== EXERCISE GOAL ==
Look through the records below for the line with "else if String.eqb elem" and the line with "Definition Clean (path", then return those lines and all lines between, exactly.

== DATA IN THIS EXERCISE ==

(** * ollama_review: the chunk-extraction and review-orchestration pipeline

    A shallow embedding of [cmd/review.go]: the function extractor
    ([extractFunctions]), the prompt builder ([buildPrompt]), the per-chunk
    dispatcher ([reviewChunk]) and the directory walk with its report
    ([Review]).  The collaborators the Go code calls into (tree-sitter, the
    Ollama client, text/template, net/url, the file system) are the fields of
    an environment record; the effects of the Go code are recorded in an
    explicit state. *)

From Stdlib Require Import List Arith Lia Bool.
From Stdlib.Strings Require Import Ascii String Byte.
From Stdlib Require DecimalString.
From Stdlib Require Import Sorted.
From Stdlib Require Import ZArith Permutation.
Import ListNotations.

Local Open Scope string_scope.
Local Open Scope list_scope.
Local Open Scope nat_scope.

(** Go's [+] on strings. *)
Infix "+++" := String.append (right associativity, at level 60).

(** ** Go values *)

(** A Go [[]byte]. *)
Definition bytes := list byte.

(** A Go [error]; only its message matters here ([%v] prints it). *)
Definition error := string.

(** The [(value, error)] pair of a fallible Go call. *)
Inductive result (A : Type) : Type :=
| Ok (a : A)
| Err (e : error).
Arguments Ok {A} a.
Arguments Err {A} e.

(** [string(b)] and [[]byte(s)]. *)
Definition string_of_bytes (b : bytes) : string := string_of_list_byte b.
Definition bytes_of_string (s : string) : bytes := list_byte_of_string s.

(** The line feed of the Go string literals. *)
Definition nl : string := String (ascii_of_nat 10) EmptyString.

(** [%d] of a non-negative [int]. *)
Definition fmt_d (n : nat) : string := DecimalString.NilZero.string_of_uint (Nat.to_uint n).

(** [src[lo:hi]].  Go panics unless [lo <= hi <= cap(src)]; the function
    below is total and agrees with Go on that range (see [slice_checked]). *)
Definition slice (src : bytes) (lo hi : nat) : bytes :=
  firstn (hi - lo) (skipn lo src).

Definition slice_checked (src : bytes) (lo hi : nat) : option bytes :=
  if (lo <=? hi) && (hi <=? List.length src) then Some (slice src lo hi) else None.

(** ** path/filepath *)

Module filepath.

Definition sep : ascii := "/"%char.

(** Splits at every separator; ["a//b"] gives ["a"; ""; "b"]. *)
Fixpoint split_acc (cur : string) (s : string) : list string :=
  match s with
  | EmptyString => [cur]
  | String c s' =>
      if Ascii.eqb c sep
      then cur :: split_acc EmptyString s'
      else split_acc (cur +++ String c EmptyString) s'
  end.

Definition split (s : string) : list string := split_acc EmptyString s.

Definition rooted (s : string) : bool :=
  match s with
  | String c _ => Ascii.eqb c sep
  | EmptyString => false
  end.

(** One element of the path pushed on the elements kept so far (innermost
    first), as [Clean] treats it: empty and [.] elements vanish, [..]
    removes the element before it, or stays when there is none to remove
    and the path is not rooted. *)
Definition push (isRooted : bool) (stack : list string) (elem : string)
  : list string :=
  if String.eqb elem "" || String.eqb elem "." then stack
  else if String.eqb elem ".." then
    match stack with
    | top :: rest =>
        if String.eqb top ".." then elem :: stack else rest
    | [] => if isRooted then [] else [elem]
    end
  else elem :: stack.

(** [filepath.Clean] on a slash-separated path. *)
Definition Clean (path : string) : string :=
  let r := rooted path in
  let elems := rev (fold_left (push r) (split path) []) in
  let out := (if r then "/" else "") +++ String.concat "/" elems in
  if String.eqb out "" then "." else out.

(** [filepath.Join] of two elements: empty elements are ignored, the
    result is cleaned, and joining nothing gives the empty string. *)
Definition Join (a b : string) : string :=
  if String.eqb a "" then
    if String.eqb b "" then "" else Clean b
  else if String.eqb b "" then Clean a
  else Clean (a +++ "/" +++ b).

(** [filepath.Ext]: scans back from the end of the path to the last dot
    of the last element; [rev_tail] is the part already passed, in
    order. *)
Fixpoint ext_scan (rev_path : list ascii) (tail : list ascii) : list ascii :=
  match rev_path with
  | [] => []
  | c :: rest =>
      if Ascii.eqb c sep then []
      else if Ascii.eqb c "."%char then c :: tail
      else ext_scan rest (c :: tail)
  end.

== RESULT FOR THIS EXERCISE ==
  else if String.eqb elem ".." then
    match stack with
    | top :: rest =>
        if String.eqb top ".." then elem :: stack else rest
    | [] => if isRooted then [] else [elem]
    end
  else elem :: stack.

(** [filepath.Clean] on a slash-separated path. *)
Definition Clean (path : string) : string :=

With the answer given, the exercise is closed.